Today's Papers

Banana Republicans

The New York Times leads with new government figures showing that the number of people in U.S. state prisons fell in the second half of 2000, the first such drop since 1972. The Washington Post stuffs the prison numbers, going instead with the “sizable lead” Republicans have opened up over Democrats in fund raising for the 2002 congressional elections. USA Today leads with a new government report concluding that Medicare doesn’t do a good job of investigating patient complaints and rarely punishes doctors or hospitals found to provide poor care. The report says that Medicare has referred just six medical practitioners for punishment in the past five years. The story notes a big obstacle, still hung up in the courts, to getting the truth out about bad Medicare: Under existing federal law, results of investigations are not released to patients unless the medical personnel involved consent, which they do only 21 percent of the time.

The NYT lead says that in the latter half of 2000, the U.S. state convict population dropped by 6,200, but that this time slice is too short to constitute a trend, adding that for the whole of last year, the total U.S. state and federal prison count was up 1.3 percent, albeit that’s still well below the 1990s average annual growth of 6 percent. But the paper says that if this becomes a trend, non-corrections areas of state budgets could benefit, while private prison companies and their investors could suffer. The paper says experts attribute the drop to the continuing crime decline, more widespread use of treatment instead of prison for drug offenders, and more parole officers willing not to send their clients back to prison for small stuff.

The NYT briefly mentions the report’s tabulation of U.S. prison demographics: Among the 1.3 million people in state and federal prisons are 428,000 black men between 20-29 years old, or 9.7 percent of the total number of black men in that age group. The paper notes that compares with 2.9 percent of Hispanic men and 1.1 percent of non-Hispanic white men of the same age being behind bars. The paper doesn’t mention the total number of convicts from each of these groups in prison–that is, including all ages and both genders. The Post effort doesn’t either. Wonder why.

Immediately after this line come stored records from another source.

(** ** Every run takes one of the listed paths *)

Section Classification.
Context `{RT : Runtime}.

Lemma response_run_path request w :
  run_path w request (response request w).1 (response request w).2.
Proof.
  destruct request as [data|e0]; [ | apply via_unreadable ].
  destruct data as [ | b | n | f | s | l | m ];
    try (apply via_not_dict; discriminate).
  destruct (m !! "ref") as [ref|] eqn:Href.
  2: { replace (response (JsonRequest (PDict m)) w)
         with (Raise (A := view_rv) (KeyError "ref"), w) by (run; reflexivity).
       now apply via_no_ref. }
  destruct (eq_str ref "refs/heads/main") eqn:Eref.
  2: { replace (response (JsonRequest (PDict m)) w) with (Return ok_200, w)
         by (run; now rewrite Eref).
       apply via_other_ref with ref; [ exact Href | now apply eq_str_false ]. }
  apply eq_str_true in Eref. subst ref.
  destruct (print_error line_fetching) as [p1|] eqn:P1.
  { rewrite (path_first_print_raises m Href w p1 P1).
    now apply via_first_print_raises. }
  destruct (os_run (inv_args git_fetch) false (w_os w)) as [o1 s1] eqn:Hf.
  destruct (check_outcome (inv_args git_fetch) true o1) as [rc1|e] eqn:Ef.
  2: { rewrite (path_fetch_raises m Href P1 w o1 s1 e Hf Ef).
       now apply via_fetch_raises with o1. }
  apply check_outcome_return in Ef as [-> _].
  destruct (m !! "after") as [after|] eqn:Hafter.
  2: { rewrite (path_after_missing m Href P1 w s1 Hafter Hf).
       now apply via_after_missing. }
  destruct (print_error (line_checkout after)) as [p2|] eqn:P2.
  { rewrite (path_second_print_raises m Href P1 after Hafter w s1 p2 Hf P2).
    now apply via_second_print_raises with after. }
  destruct (os_run (inv_args (git_checkout after)) false s1) as [o2 s2] eqn:Hc.
  destruct (check_outcome (inv_args (git_checkout after)) true o2) as [rc2|e] eqn:Ec.
  2: { rewrite (path_checkout_raises m Href P1 after Hafter P2 w s1 o2 s2 e Hf Hc Ec).
       now apply via_checkout_raises with s1 o2. }
  apply check_outcome_return in Ec as [-> _].
  destruct (os_run (inv_args (zig_build after)) true s2) as [o3 s3] eqn:Hb.
  destruct (check_outcome (inv_args (zig_build after)) true o3) as [rc3|e] eqn:Eb.
  - apply check_outcome_return in Eb as [-> _].
    rewrite (path_build_returns m Href P1 after Hafter P2 w s1 s2 s3 Hf Hc Hb).
    now apply via_build_returns with s1 s2.
  - destruct (is_Exception e) eqn:He.
    + destruct (print_error (line_errored e)) as [p3|] eqn:P3.
      * rewrite (path_third_print_raises m Href P1 after Hafter P2
                   w s1 s2 o3 s3 e p3 Hf Hc Hb Eb He P3).
        now apply via_third_print_raises with s1 s2 o3 e.
      * rewrite (path_build_caught m Href P1 after Hafter P2
                   w s1 s2 o3 s3 e Hf Hc Hb Eb He P3).
        now apply via_build_caught with s1 s2 o3.
    + rewrite (path_build_passes m Href P1 after Hafter P2
                 w s1 s2 o3 s3 e Hf Hc Hb Eb He).
      now apply via_build_passes with s1 s2 o3.
Qed.
(** * alfa-auth: the turn-processing gateway of [src/index.js]

    A shallow embedding of the Teams bot gateway: process start-up, the
    restify handler chains, the error boundary [onTurnError], the OAuth
    callback page and the last-resort rejection handler.  The code of
    [src/index.js] is translated function by function; the collaborators it
    calls but does not contain (the state store and its scoped accessors,
    the adapter, the bot's dispatcher, the HTTP plugins) are modelled from
    the specification and marked as such. *)

From Stdlib Require Import String Ascii List ZArith Lia DecimalString.
From stdpp Require Import base option gmap strings list fin_maps.

Local Open Scope string_scope.
Local Open Scope list_scope.

(** ** JavaScript values *)

Module Js.

(** An error object as the handlers read it: [error.message] and
    [error.stack] may be absent ([undefined]). *)
Record Error := mkError {
  name : string;
  message : option string;
  stack : option string
}.

(** Truthiness of a possibly-undefined string: [undefined] and [''] are
    falsy. *)
Definition truthy (v : option string) : bool :=
  match v with
  | Some s => negb (String.eqb s EmptyString)
  | None => false
  end.

(** [a || b] on possibly-undefined strings. *)
Definition or (a b : option string) : option string :=
  if truthy a then a else b.

(** [a || 'literal'], whose result is always a string. *)
Definition or_lit (a : option string) (b : string) : string :=
  match or a (Some b) with
  | Some s => s
  | None => b
  end.

(** [`${v}`] for a possibly-undefined string. *)
Definition tpl (v : option string) : string :=
  match v with
  | Some s => s
  | None => "undefined"
  end.

(** [Error.prototype.toString]. *)
Definition toString (e : Error) : string :=
  let msg := match message e with Some m => m | None => EmptyString end in
  if String.eqb (name e) EmptyString then msg
  else if String.eqb msg EmptyString then name e
  else name e +:+ ": " +:+ msg.

(** [haystack.includes(needle)]. *)
Fixpoint includes (needle haystack : string) : bool :=
  String.prefix needle haystack ||
  match haystack with
  | EmptyString => false
  | String _ rest => includes needle rest
  end.

End Js.

(** ** Data model *)

(** [activity.type]: the dispatcher distinguishes two values and treats
    every other one alike. *)
Inductive ActivityType :=
  | MessageActivity
  | InvokeActivity
  | OtherActivity (t : string).

Definition activityTypeOf (t : string) : ActivityType :=
  if String.eqb t "message" then MessageActivity
  else if String.eqb t "invoke" then InvokeActivity
  else OtherActivity t.

(** The parsed request body, [req.body]: a JSON object every field of which
    may be missing. *)
Record JsonBody := mkBody {
  body_type : option string;
  body_name : option string;
  body_text : option string;
  body_channelId : option string;
  body_conversationId : option string;
  body_fromId : option string;
  body_tenantId : option string
}.

(** A well-formed inbound activity, as a Turn Context carries it. *)
Record Activity := mkActivity {
  act_type : ActivityType;
  act_name : option string;
  act_text : option string;
  act_channelId : option string;
  act_conversationId : string;
  act_fromId : option string;
  act_tenantId : option string
}.

(** An activity sent back to the user through a Turn Context. *)
Record OutActivity := mkOut {
  out_type : ActivityType;
  out_text : string;
  out_channelId : option string;
  out_conversationId : string
}.

(** Values kept in state property bags. *)
Inductive JsonValue :=
  | JNum (z : Z)
  | JStr (s : string)
  | JBool (b : bool).

#[global] Instance JsonValue_eq_dec : EqDecision JsonValue.
Proof. solve_decision. Defined.

Abbreviation Bag := (gmap string JsonValue).

(** The two scoped state accessors created in [index.js]. *)
Inductive BotState :=
  | conversationState
  | userState.

#[global] Instance BotState_eq_dec : EqDecision BotState.
Proof. solve_decision. Defined.

(** Modelled from the spec: the scope key of a state partition, (channel,
    conversation) for Conversation State and (channel, user) for User
    State (the key derivation lives in the state accessors, which are not
    part of src/index.js). *)
Inductive Scope :=
  | ConversationScope (channel : option string) (conversation : string)
  | UserScope (channel : option string) (user : option string).

#[global] Instance Scope_eq_dec : EqDecision Scope.
Proof. solve_decision. Defined.

#[global] Instance Scope_countable : Countable Scope.
Proof.
  refine (inj_countable'
    (fun s => match s with
              | ConversationScope c k => inl (c, k)
              | UserScope c u => inr (c, u)
              end)
    (fun x => match x with
              | inl (c, k) => ConversationScope c k
              | inr (c, u) => UserScope c u
              end) _).
  by intros [].
Defined.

The WP lead says that in the first half of 2001, the Republican committee raising money for congressional races raised more than twice as much money as its Democrat counterpart–$38 million to $18 million, while the Republican National Committee has raised $48 million in pledges to the Democratic National Committee’s $23 million. The paper says Republicans typically out-fund raise Democrats but that this degree of advantage is noteworthy. As a result, says the Post, the Republicans will almost certainly enter the midterm elections stronger financially than two years ago.

The WP lead illustrates how the Bush presidency has motivated donors by noting that last spring after U.S. and E.U. officials reached a trade agreement allowing American companies greater access to European markets, the CEO of Chiquita Brands International gave $250,000 to a Republican congressional campaign dinner, and his brother gave $200,000. The Post then reminds that such large “soft money” donations would be prohibited under the campaign-finance reform legislation the Senate passed this year but which is lingering in the House.

The WP says that on the Democratic side, Bill Clinton still seems to be a key fund-raiser while for Republicans, White House honchos Karl Rove and Andrew Card have emerged as major draws. The paper finishes up the story quoting a Republican congresswoman’s explanation for this: Donors “like to have a personal sense of who’s in the boat sort of driving things.”

The top story in the Wall Street Journal’s front-page worldwide news box, which is the off-lead at the WP and is reefered at the NYT and USAT: a Palestinian suicide bombing of a sidewalk café in Haifa, Israel, which wounded 20 other people. Everybody but the Journal also has the death Sunday of a young Palestinian girl who got shot by Israeli troops during their West Bank firefight with Palestinians. The Journal quotes an unnamed senior Israeli army officer saying, “Both we and the Palestinians are slipping down a slide toward all-out conflict.”

The NYT fronts a story on the Berlin Wall, which was put up 40 years ago today. The piece focuses on several hobby historians’ struggle against real estate interests and public indifference to save the few remnants of the wall that dot the city today. The story waits quite a while before reporting that the former Communist Party of East Germany, the Party of Democratic Socialism–which (the NYT doesn’t mention) has fielded a candidate who might well get elected mayor this fall–has never apologized for the wall.

Coming Soon: Endangered Species Smackdown. USAT’s “Money” front reports that on Friday, the World Wildlife Fund won a court judgment against the World Wrestling Federation over the use of the initials WWF.